Dairemizce de kıdem tazminatı tavanının yasada emredici şekilde düzenlendiği ve işçi yararına olsa da tavanı arttıran ya da tümüyle ortadan kaldıran sözleşme hükümlerinin geçerli olmadığı sonucuna varılmıştır. Ancak yasayla aksine imkan veren hallerde tavanın aşılması, geçersizlik sonucunu doğurmaz.
Somut uyuşmazlıkta, davacı "Hizmet Sözleşmesinin Feshi" başlıklı iç prosedür talimatı gereği kıdem tazminatı dışında çıkış tazminatına hak kazandığı iddiasıyla tazminat talep etmiştir.
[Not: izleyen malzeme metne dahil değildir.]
(** The failures, in the order of the checks; a bundle passes when there is none. *)
Definition VerifyBundle (clock : Z) (anchor : Cert -> option str) (bundle : option Bundle) (opts : VerifyOptions) : list bundleFailure :=
  match bundle with
  | None => [NoBundle]
  | Some b =>
      if (bVersion b <? MinBundleVersion) || (BundleVersion <? bVersion b) then [UnknownVersion]
      else
        let chain := VerifyChainFromGenesis unicode_fold unicode_lower (bLogEntries b) (bUnlogged b) in
        let atts := VerifyAttestations b (match voAttestationPolicy opts with Some p => p | None => DefaultPolicy anchor end) in
        nonempty WeakOptions (Options_Verify (bOptions b)) ++
        fails (negb (bytes_eqb (voExpectedSerial opts) []) && negb (EqualFold (TrimSpace (voExpectedSerial opts)) (TrimSpace (diSerial (bDevice b))))) OtherDevice ++
        fails (negb (bytes_eqb (voExpectedAnchor opts) []) && negb (EqualFold (TrimSpace (voExpectedAnchor opts)) (TrimSpace (bAnchor b)))) OtherAnchor ++
        match bLogEntries b with
        | [] => []
        | first :: _ => fails (negb (bytes_eqb (bAnchor b) []) && negb (EqualFold (bAnchor b) (leHash first))) AnchorNotInLog
        end ++
        fails (DerivableAnchor (bAnchor b) (diSerial (bDevice b))) DerivableAnchorFound ++
        fails (negb (sOK chain)) (BrokenChain (sProblems chain)) ++
        fails (negb (lvValid (VerifyLedger unicode_fold unicode_lower (bLedger b)))) BrokenLedger ++
        fails (negb (rcOK (Reconcile (bLogEntries b) (bLedger b)))) (Unreconciled (rcFindings (Reconcile (bLogEntries b) (bLedger b)))) ++
        (if voAllowUnattestedKeys opts then [] else nonempty UnconfinedKeys (arFailures atts)) ++
        match voPublishedDigests opts with
        | None => []
        | Some digests => fails (negb (pbOK (MatchPublished unicode_lower (bLedger b) digests))) UnpublishedRows
        end ++
        (if voSkipFreshness opts then [] else nonempty NotFresh (sqFailures (VerifyFreshness clock b (voFreshness opts)))) ++
        (if voAllowUnboundLog opts then [] else nonempty NotBound (sqFailures (VerifyCommitments clock anchor b (commitmentOptions opts)))) ++
        flat_map (fun want => nonempty KeyNotProved (ProveKey b atts want (voPublishedDigests opts))) (voExpectedKeys opts)
  end.

(** *** Continuations *)

Inductive continuationFailure :=
| BundlesRequired | SerialChanged | AnchorChanged | EntriesDeleted | EntryRewritten | RowsDeleted | RowRewritten | ProofsDeleted | ProofReplaced
| CommitmentsDeleted | CommitmentReplaced | NoLongerAttested (id : Z) | KeyChanged (id : Z).

Record ContinuationResult := { ctFailures : list continuationFailure; ctNewEntries : Z; ctNewSignatures : Z }.

(** The earlier records appear unchanged at the start of the later ones, as far as both go. *)
Fixpoint agree {A} (same : A -> A -> bool) (prev next : list A) : bool :=
  match prev, next with
  | p :: prev', n :: next' => same p n && agree same prev' next'
  | _, _ => true
  end.

Definition continued {A} (same : A -> A -> bool) (prev next : list A) (deleted rewritten : continuationFailure) : list continuationFailure :=
  fails (length next <? length prev)%nat deleted ++ fails (negb (agree same prev next)) rewritten.

Definition attestedPublicKeys (b : Bundle) : gmap Z PublicKey :=
  foldl (fun m att => match Certificate att with
                      | None => m
                      | Some cert => match ParseClaims cert with None => m | Some claims => <[clObjectID claims := CertPublicKey cert]> m end
                      end) ∅ (bKeyAttestations b).

Definition VerifyContinuation (prev next : option Bundle) : ContinuationResult :=
  match prev, next with
  | Some prev, Some next =>
      let serial := fails (negb (EqualFold (diSerial (bDevice prev)) (diSerial (bDevice next)))) SerialChanged in
      if negb (EqualFold (bAnchor prev) (bAnchor next)) then {| ctFailures := serial ++ [AnchorChanged]; ctNewEntries := 0; ctNewSignatures := 0 |}
      else
        {| ctFailures :=
             serial ++
             continued (fun a b => bool_decide (a = b)) (bLogEntries prev) (bLogEntries next) EntriesDeleted EntryRewritten ++
             continued (fun a b => bytes_eqb (lgHash a) (lgHash b)) (bLedger prev) (bLedger next) RowsDeleted RowRewritten ++
             continued (fun a b => bytes_eqb (fpHeadDigest a) (fpHeadDigest b) && (fpGenTime a =? fpGenTime b)) (bFreshness prev) (bFreshness next) ProofsDeleted ProofReplaced ++
             continued (fun a b => bytes_eqb (cmCertificatePEM a) (cmCertificatePEM b) && (cmGenTime a =? cmGenTime b)) (bCommitments prev) (bCommitments next)
               CommitmentsDeleted CommitmentReplaced ++
             flat_map (fun p : Z * PublicKey => match attestedPublicKeys next !! p.1 with
                                                | None => [NoLongerAttested p.1]
                                                | Some k => fails (negb (publicKeysEqual p.2 k)) (KeyChanged p.1)
                                                end) (map_to_list (attestedPublicKeys prev));
           ctNewEntries := Z.of_nat (length (bLogEntries next)) - Z.of_nat (Nat.min (length (bLogEntries prev)) (length (bLogEntries next)));
           ctNewSignatures := countSignatures (bLogEntries next) - countSignatures (bLogEntries prev) |}
  | _, _ => {| ctFailures := [BundlesRequired]; ctNewEntries := 0; ctNewSignatures := 0 |}
  end.

End Bundle.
Dosyada mevcut söz konusu prosedür talimatının A, B ve C maddelerinde, iş sözleşmesinin şirket tarafından feshedilmesi, emeklilik nedeniyle işten ayrılma hali ve kişinin kendi isteği ile ayrılma halinde kıdem tazminatı hesaplama yöntemi düzenlenmiştir. Bu düzenleme ve bahsedilen ödeme feshe bağlıdır ve yukarıda açıklandığı üzere kıdem tazminatı tavanı yasada emredici şekilde düzenlendiğinden işçi yararına da olsa tavanı arttıran hükümler geçerli değildir. Geçmiş dönemde işçilere çıkış tazminatı adı altında bu tür ödemeler yapılması da durumu değiştirir nitelikte olmayıp İlk Derece Mahkemesince talebin reddine karar verilmesi gerekirken hatalı değerlendirme ile kabulü ve Bölge Adliye Mahkemesince davalı vekilinin başvurusunun reddine karar verilmesi yerinde olmayıp bozmayı gerektirmiştir.
H) Sonuç:
Temyize konu Bölge Adliye Mahkemesi kararının bozularak kaldırılmasına,
İlk Derece Mahkemesi kararının, yukarıda yazılı sebepden dolayı BOZULMASINA, 6100 sayılı HMK"nın 373/1 hükmü uyarınca dosyanın kararı veren İlk Derece Mahkemesine, kararın bir örneğinin ise Bölge Adliye Mahkemesine gönderilmesine, davalı yararına takdir edilen 2.540,00 TL. duruşma avukatlık parasının davacıya yükletilmesine, peşin alınan temyiz harcının istek halinde ilgiliye iadesine, 21/01/2020 gününde oybirliğiyle karar verildi.